Dataset -
..........
(** ** Arrays (numpy) *)

Inductive ndarray : Type :=
| Arr0 (x : R)                      (* shape ()    *)
| Arr1 (v : list R)                 (* shape (n,)  *)
| Arr2 (rows : list (list R)).      (* shape (k,n) *)

Definition nrows (rows : list (list R)) : nat := List.length rows.
Definition ncols (rows : list (list R)) : nat := List.length (hd [] rows).

Definition map_arr (f : R -> R) (a : ndarray) : ndarray :=
  match a with
  | Arr0 x => Arr0 (f x)
  | Arr1 v => Arr1 (map f v)
  | Arr2 rows => Arr2 (map (map f) rows)
  end.

Fixpoint zip_with {A B C : Type} (f : A -> B -> C) (v : list A) (w : list B) : list C :=
  match v, w with
  | x :: v', y :: w' => f x y :: zip_with f v' w'
  | _, _ => []
  end.

Fixpoint inner (v w : list R) : R :=
  match v, w with
  | x :: v', y :: w' => x * y + inner v' w'
  | _, _ => 0
  end.

(** Row vector times matrix: the sum of the rows of [rows], each scaled by
    the matching component of [v]. *)
Fixpoint vec_mat (v : list R) (rows : list (list R)) (n : nat) : list R :=
  match v, rows with
  | x :: v', row :: rows' => zip_with Rplus (map (Rmult x) row) (vec_mat v' rows' n)
  | _, _ => repeat 0 n
  end.

(** [np.dot a b]. A 0-dimensional operand multiplies the other one; otherwise
    the last axis of [a] is contracted with the first axis of [b], and a
    length mismatch raises. *)
Definition np_dot (a b : ndarray) : result ndarray :=
  match a, b with
  | Arr0 x, _ => Ok (map_arr (Rmult x) b)
  | _, Arr0 y => Ok (map_arr (fun x => x * y) a)
  | Arr1 v, Arr1 w =>
      if Nat.eqb (List.length v) (List.length w) then Ok (Arr0 (inner v w))
      else Raise ValueError_shapes
  | Arr1 v, Arr2 rows =>
      if Nat.eqb (List.length v) (nrows rows) then Ok (Arr1 (vec_mat v rows (ncols rows)))
      else Raise ValueError_shapes
  | Arr2 rows, Arr1 w =>
      if Nat.eqb (ncols rows) (List.length w) then Ok (Arr1 (map (fun r => inner r w) rows))
      else Raise ValueError_shapes
  | Arr2 rows, Arr2 rows' =>
      if Nat.eqb (ncols rows) (nrows rows')
      then Ok (Arr2 (map (fun r => vec_mat r rows' (ncols rows')) rows))
      else Raise ValueError_shapes
  end.

(** Broadcasting along one axis: equal lengths pair up, a length-1 side is
    stretched, anything else raises. *)
Definition bcast {A B C : Type} (f : A -> B -> result C)
           (v : list A) (w : list B) : result (list C) :=
  if Nat.eqb (List.length v) (List.length w) then all_ok (zip_with f v w)
  else match v, w with
       | [x], _ => all_ok (map (f x) w)
       | _, [y] => all_ok (map (fun x => f x y) v)
       | _, _ => Raise ValueError_shapes
       end.

Definition bcast1 (f : R -> R -> R) : list R -> list R -> result (list R) :=
  bcast (fun x y => Ok (f x y)).

(** An elementwise binary ufunc with numpy's broadcasting. *)
Definition broadcast (f : R -> R -> R) (a b : ndarray) : result ndarray :=
  match a, b with
  | Arr0 x, _ => Ok (map_arr (f x) b)
  | _, Arr0 y => Ok (map_arr (fun x => f x y) a)
  | Arr1 v, Arr1 w => r <- bcast1 f v w ;; Ok (Arr1 r)
  | Arr1 v, Arr2 rows => r <- all_ok (map (bcast1 f v) rows) ;; Ok (Arr2 r)
  | Arr2 rows, Arr1 w => r <- all_ok (map (fun row => bcast1 f row w) rows) ;; Ok (Arr2 r)
  | Arr2 rows, Arr2 rows' => r <- bcast (bcast1 f) rows rows' ;; Ok (Arr2 r)
  end.

Definition is_zero (x : R) : bool := if Req_dec_T x 0 then true else false.

Definition all_zero (a : ndarray) : bool :=
  match a with
  | Arr0 x => is_zero x
  | Arr1 v => forallb is_zero v
  | Arr2 rows => forallb (forallb is_zero) rows
  end.

(** [np.mod] on reals: the remainder has the sign of the divisor.
    The code only divides by 360. *)
Definition np_mod (x y : R) : R := x - y * IZR (Zfloor (x / y)).

(** ** Python values: plain arrays and astropy quantities *)

Inductive pyarray : Type :=
| NdArray (a : ndarray)
| Quantity (a : ndarray) (u : unit).

Definition value (p : pyarray) : ndarray :=
  match p with NdArray a | Quantity a _ => a end.

Definition unit_of (p : pyarray) : option unit :=
  match p with NdArray _ => None | Quantity _ u => Some u end.

Definition with_unit (u : option unit) (a : ndarray) : pyarray :=
  match u with None => NdArray a | Some u => Quantity a u end.

(** [np.dot(p, b)] with [b] a plain array: the unit of [p] is kept. *)
Definition dot (p : pyarray) (b : ndarray) : result pyarray :=
  r <- np_dot (value p) b ;; Ok (with_unit (unit_of p) r).

(** [p * b] with [b] a plain array or a list of floats: the unit of [p] is kept. *)
Definition mul (p : pyarray) (b : ndarray) : result pyarray :=
  r <- broadcast Rmult (value p) b ;; Ok (with_unit (unit_of p) r).

(** The units of a two-argument ufunc such as [add] or [mod]: the second
    argument is converted to the unit of the first. A plain array next to a
    quantity is accepted when the quantity is dimensionless, or when the
    plain array is all zero, in which case it takes the quantity's unit.
    The result is (factor for the first argument, factor for the second,
    unit of the result). *)
Definition converters_and_unit (p q : pyarray) : result (R * R * option unit) :=
  match p, q with
  | NdArray _, NdArray _ => Ok (1, 1, None)
  | Quantity _ u1, Quantity _ u2 =>
      match get_converter u2 u1 with
      | Some k => Ok (1, k, Some u1)
      | None => Raise UnitConversionError
      end
  | Quantity _ u1, NdArray b =>
      match get_converter u1 dimensionless_unscaled with
      | Some k => Ok (k, 1, Some dimensionless_unscaled)
      | None => if all_zero b then Ok (1, 1, Some u1) else Raise UnitConversionError
      end
  | NdArray a, Quantity _ u2 =>
      match get_converter u2 dimensionless_unscaled with
      | Some k => Ok (1, k, Some dimensionless_unscaled)
      | None => if all_zero a then Ok (1, 1, Some u2) else Raise UnitConversionError
      end
  end.

Definition ufunc2 (f : R -> R -> R) (p q : pyarray) : result pyarray :=
  c <- converters_and_unit p q ;;
  let '(k1, k2, u) := c in
  r <- broadcast (fun x y => f (k1 * x) (k2 * y)) (value p) (value q) ;;
  Ok (with_unit u r).

Definition add : pyarray -> pyarray -> result pyarray := ufunc2 Rplus.
Definition mod_ : pyarray -> pyarray -> result pyarray := ufunc2 np_mod.

(** ** Times *)

Record datetime : Type := mk_datetime {
  year : Z; month : Z; day : Z;
  hour : Z; minute : Z; second : Z; microsecond : Z
}.

(** The [time] argument: "a datetime object or a string that looks like
    '2016-07-03T10:33:10'". *)
Inductive time_arg : Type :=
| TimeStr (s : string)
| TimeObj (d : datetime).

(** ** Collaborators *)

Record SkyCoord : Type := mk_SkyCoord { ra_deg : R; dec_deg : R }.

Record Collaborators : Type := {
  AstroTime : Type;
  (* sunpy.time.parse_time; [None] when it raises *)
  parse_time : time_arg -> option datetime;
  (* astropy.time.Time *)
  Time : datetime -> AstroTime;
  (* astropy.coordinates.get_sun *)
  get_sun : AstroTime -> SkyCoord;
  (* sunpy.sun.solar_north, the angle in degrees *)
  solar_north : time_arg -> R
}.

(** ** The two functions of the notebook *)

Section Pointing.

Variable C : Collaborators.

Definition rotMatrix (sun_np : R) : ndarray :=
  Arr2 [[cos sun_np; sin sun_np];
        [- sin sun_np; cos sun_np]].

Definition get_sky_position (time : time_arg) (offset : pyarray) : result pyarray :=
  match parse_time C time with
  | None => Raise ValueError_parse_time
  | Some start_date =>
      let astro_time := Time C start_date in
      let astro_sun_pos := get_sun C astro_time in
      let sun_np := deg2rad (solar_north C time) in
      let sun_pos := Quantity (Arr1 [ra_deg astro_sun_pos; dec_deg astro_sun_pos]) deg in
      let sun_pos_1 := dec_deg astro_sun_pos in
      delta_offset <- dot offset (rotMatrix sun_np) ;;
      delta_offset <- mul delta_offset (Arr1 [1 / cos (deg2rad sun_pos_1); 1]) ;;
      delta_offset <- mul delta_offset (Arr1 [-1; 1]) ;;
      add sun_pos delta_offset
  end.

Definition get_nustar_roll (time : time_arg) (angle : pyarray) : result pyarray :=
  match parse_time C time with
  | None => Raise ValueError_parse_time
  | Some start_date =>
      let astro_time := Time C start_date in
      let sun_np := Quantity (Arr0 (solar_north C time)) deg in
      s <- add sun_np angle ;;
      mod_ s (Quantity (Arr0 360) deg)
  end.

End Pointing.

(** ** Python's datetime arithmetic, as used by the second usage cell *)

Module PyDatetime.
Local Open Scope Z_scope.

Definition _MAXORDINAL : Z := 3652059.

Definition _DAYS_IN_MONTH : list Z := [-1; 31; 28; 31; 30; 31; 30; 31; 31; 30; 31; 30; 31].
Definition _DAYS_BEFORE_MONTH : list Z :=
  [-1; 0; 31; 59; 90; 120; 151; 181; 212; 243; 273; 304; 334].

Definition index (l : list Z) (i : Z) : Z := nth (Z.to_nat i) l 0.

Definition b2z (b : bool) : Z := if b then 1 else 0.

Definition _is_leap (y : Z) : bool :=
  (y mod 4 =? 0) && (negb (y mod 100 =? 0) || (y mod 400 =? 0)).

Definition _days_before_year (y : Z) : Z :=
  let y := y - 1 in
  y * 365 + y / 4 - y / 100 + y / 400.

Definition _days_before_month (y mo : Z) : Z :=
  index _DAYS_BEFORE_MONTH mo + b2z ((2 <? mo) && _is_leap y).

Definition _ymd2ord (y mo d : Z) : Z :=
  _days_before_year y + _days_before_month y mo + d.

Definition _DI400Y : Z := _days_before_year 401.
Definition _DI100Y : Z := _days_before_year 101.
Definition _DI4Y : Z := _days_before_year 5.

Definition _ord2ymd (n : Z) : Z * Z * Z :=
  let n := n - 1 in
  let n400 := n / _DI400Y in
  let n := n mod _DI400Y in
  let y := n400 * 400 + 1 in
  let n100 := n / _DI100Y in
  let n := n mod _DI100Y in
  let n4 := n / _DI4Y in
  let n := n mod _DI4Y in
  let n1 := n / 365 in
  let n := n mod 365 in
  let y := y + (n100 * 100 + n4 * 4 + n1) in
  if (n1 =? 4) || (n100 =? 4) then (y - 1, 12, 31)
  else
    let leapyear := (n1 =? 3) && (negb (n4 =? 24) || (n100 =? 3)) in
    let mo := Z.shiftr (n + 50) 5 in
    let preceding := index _DAYS_BEFORE_MONTH mo + b2z ((2 <? mo) && leapyear) in
    if n <? preceding
    then
      let mo := mo - 1 in
      let preceding := preceding - (index _DAYS_IN_MONTH mo + b2z ((mo =? 2) && leapyear)) in
      (y, mo, n - preceding + 1)
    else (y, mo, n - preceding + 1).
..........
Your assignment -
In the entries above, restate word for word the lines between the one holding "(** Broadcasting along" and the one holding "bcast (fun x y => Ok (f x y)).", inclusive, and nothing besides.

Answer to the exercise -
(** Broadcasting along one axis: equal lengths pair up, a length-1 side is
    stretched, anything else raises. *)
Definition bcast {A B C : Type} (f : A -> B -> result C)
           (v : list A) (w : list B) : result (list C) :=
  if Nat.eqb (List.length v) (List.length w) then all_ok (zip_with f v w)
  else match v, w with
       | [x], _ => all_ok (map (f x) w)
       | _, [y] => all_ok (map (fun x => f x y) v)
       | _, _ => Raise ValueError_shapes
       end.

Definition bcast1 (f : R -> R -> R) : list R -> list R -> result (list R) :=
  bcast (fun x y => Ok (f x y)).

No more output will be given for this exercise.